### WORK ITEM
Please reproduce the entries below exactly, starting at the first line and ending with the line that holds "roles the manager".

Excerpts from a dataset
####

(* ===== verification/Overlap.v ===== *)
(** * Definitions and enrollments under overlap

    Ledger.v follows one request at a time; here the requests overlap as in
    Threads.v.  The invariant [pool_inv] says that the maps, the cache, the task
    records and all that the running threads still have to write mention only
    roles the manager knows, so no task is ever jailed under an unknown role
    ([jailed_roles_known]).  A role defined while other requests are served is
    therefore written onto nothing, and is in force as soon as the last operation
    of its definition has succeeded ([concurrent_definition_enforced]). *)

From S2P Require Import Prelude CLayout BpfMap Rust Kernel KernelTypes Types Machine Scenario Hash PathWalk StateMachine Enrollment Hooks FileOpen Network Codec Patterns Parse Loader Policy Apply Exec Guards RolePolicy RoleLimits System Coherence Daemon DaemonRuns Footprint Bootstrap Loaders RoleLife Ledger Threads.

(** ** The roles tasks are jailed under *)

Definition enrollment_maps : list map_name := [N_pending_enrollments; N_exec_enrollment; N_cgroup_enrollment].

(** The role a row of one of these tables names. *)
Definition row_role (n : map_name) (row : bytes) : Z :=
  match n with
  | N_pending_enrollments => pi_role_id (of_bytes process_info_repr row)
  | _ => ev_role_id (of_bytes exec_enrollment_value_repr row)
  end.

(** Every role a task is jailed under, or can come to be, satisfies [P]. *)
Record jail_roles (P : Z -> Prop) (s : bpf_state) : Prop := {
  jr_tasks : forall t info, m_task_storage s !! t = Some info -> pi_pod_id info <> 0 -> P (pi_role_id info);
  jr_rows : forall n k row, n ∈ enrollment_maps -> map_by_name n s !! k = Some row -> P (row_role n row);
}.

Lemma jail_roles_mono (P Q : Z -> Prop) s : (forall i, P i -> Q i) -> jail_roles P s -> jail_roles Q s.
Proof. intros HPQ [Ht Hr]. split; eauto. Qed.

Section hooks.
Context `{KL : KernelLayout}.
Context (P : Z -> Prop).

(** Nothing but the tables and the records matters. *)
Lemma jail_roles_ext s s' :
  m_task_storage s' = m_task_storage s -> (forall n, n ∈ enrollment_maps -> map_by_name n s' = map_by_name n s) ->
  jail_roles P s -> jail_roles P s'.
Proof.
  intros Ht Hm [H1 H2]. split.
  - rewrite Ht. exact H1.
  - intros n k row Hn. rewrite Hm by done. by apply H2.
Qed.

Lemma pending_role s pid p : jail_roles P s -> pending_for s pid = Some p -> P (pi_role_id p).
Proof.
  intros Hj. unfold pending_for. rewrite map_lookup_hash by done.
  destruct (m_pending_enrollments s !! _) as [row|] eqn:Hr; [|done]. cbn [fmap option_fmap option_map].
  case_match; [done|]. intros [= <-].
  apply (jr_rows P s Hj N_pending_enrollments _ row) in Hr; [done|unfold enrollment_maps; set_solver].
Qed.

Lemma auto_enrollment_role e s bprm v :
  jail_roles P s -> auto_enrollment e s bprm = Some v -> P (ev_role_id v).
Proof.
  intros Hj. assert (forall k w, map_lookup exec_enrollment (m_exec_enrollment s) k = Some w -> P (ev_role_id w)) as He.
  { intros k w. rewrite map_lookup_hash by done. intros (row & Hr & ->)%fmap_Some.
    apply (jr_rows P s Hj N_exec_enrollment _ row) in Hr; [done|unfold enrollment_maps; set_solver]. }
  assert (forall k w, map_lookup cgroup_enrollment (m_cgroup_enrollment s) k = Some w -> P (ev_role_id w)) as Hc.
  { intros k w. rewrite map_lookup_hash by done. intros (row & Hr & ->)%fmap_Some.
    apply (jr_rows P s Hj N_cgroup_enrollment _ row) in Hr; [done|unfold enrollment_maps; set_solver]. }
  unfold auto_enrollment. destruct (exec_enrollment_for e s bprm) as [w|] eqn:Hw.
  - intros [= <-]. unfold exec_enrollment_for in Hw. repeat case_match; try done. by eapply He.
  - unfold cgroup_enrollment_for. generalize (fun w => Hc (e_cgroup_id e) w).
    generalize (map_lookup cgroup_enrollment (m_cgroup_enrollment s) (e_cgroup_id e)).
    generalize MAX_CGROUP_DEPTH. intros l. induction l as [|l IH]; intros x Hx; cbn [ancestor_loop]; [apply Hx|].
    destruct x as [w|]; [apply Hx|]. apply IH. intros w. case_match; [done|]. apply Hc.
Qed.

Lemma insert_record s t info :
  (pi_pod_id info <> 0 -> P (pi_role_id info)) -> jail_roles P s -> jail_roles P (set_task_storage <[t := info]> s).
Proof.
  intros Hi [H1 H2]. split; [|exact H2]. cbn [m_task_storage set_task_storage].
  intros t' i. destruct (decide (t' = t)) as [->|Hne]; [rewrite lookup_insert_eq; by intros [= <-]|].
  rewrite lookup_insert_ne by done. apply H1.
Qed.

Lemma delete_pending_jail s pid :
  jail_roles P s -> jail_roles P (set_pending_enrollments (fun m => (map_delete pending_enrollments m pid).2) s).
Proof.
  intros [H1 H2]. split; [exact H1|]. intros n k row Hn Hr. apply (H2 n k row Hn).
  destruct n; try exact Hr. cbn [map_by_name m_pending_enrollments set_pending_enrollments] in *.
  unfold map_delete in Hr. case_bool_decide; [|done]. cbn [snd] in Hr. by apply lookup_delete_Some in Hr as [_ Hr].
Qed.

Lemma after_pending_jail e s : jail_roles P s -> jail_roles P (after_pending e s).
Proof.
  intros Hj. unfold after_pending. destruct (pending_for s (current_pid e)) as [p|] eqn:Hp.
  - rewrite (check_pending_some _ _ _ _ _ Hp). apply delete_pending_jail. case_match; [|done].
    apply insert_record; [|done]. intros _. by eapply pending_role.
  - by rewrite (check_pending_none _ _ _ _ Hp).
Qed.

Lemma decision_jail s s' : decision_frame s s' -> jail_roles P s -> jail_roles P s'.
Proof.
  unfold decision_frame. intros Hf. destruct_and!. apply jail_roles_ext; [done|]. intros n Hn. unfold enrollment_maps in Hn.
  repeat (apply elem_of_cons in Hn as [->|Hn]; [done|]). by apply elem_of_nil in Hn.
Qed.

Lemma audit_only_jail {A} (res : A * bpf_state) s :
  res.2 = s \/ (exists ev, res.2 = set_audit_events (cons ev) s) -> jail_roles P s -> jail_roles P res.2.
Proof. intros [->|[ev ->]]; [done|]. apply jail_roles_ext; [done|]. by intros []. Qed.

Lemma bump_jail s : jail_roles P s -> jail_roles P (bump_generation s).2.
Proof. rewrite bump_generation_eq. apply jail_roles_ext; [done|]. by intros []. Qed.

####

### WRITTEN SOLUTION
(* ===== verification/Overlap.v ===== *)
(** * Definitions and enrollments under overlap

    Ledger.v follows one request at a time; here the requests overlap as in
    Threads.v.  The invariant [pool_inv] says that the maps, the cache, the task
    records and all that the running threads still have to write mention only
    roles the manager knows, so no task is ever jailed under an unknown role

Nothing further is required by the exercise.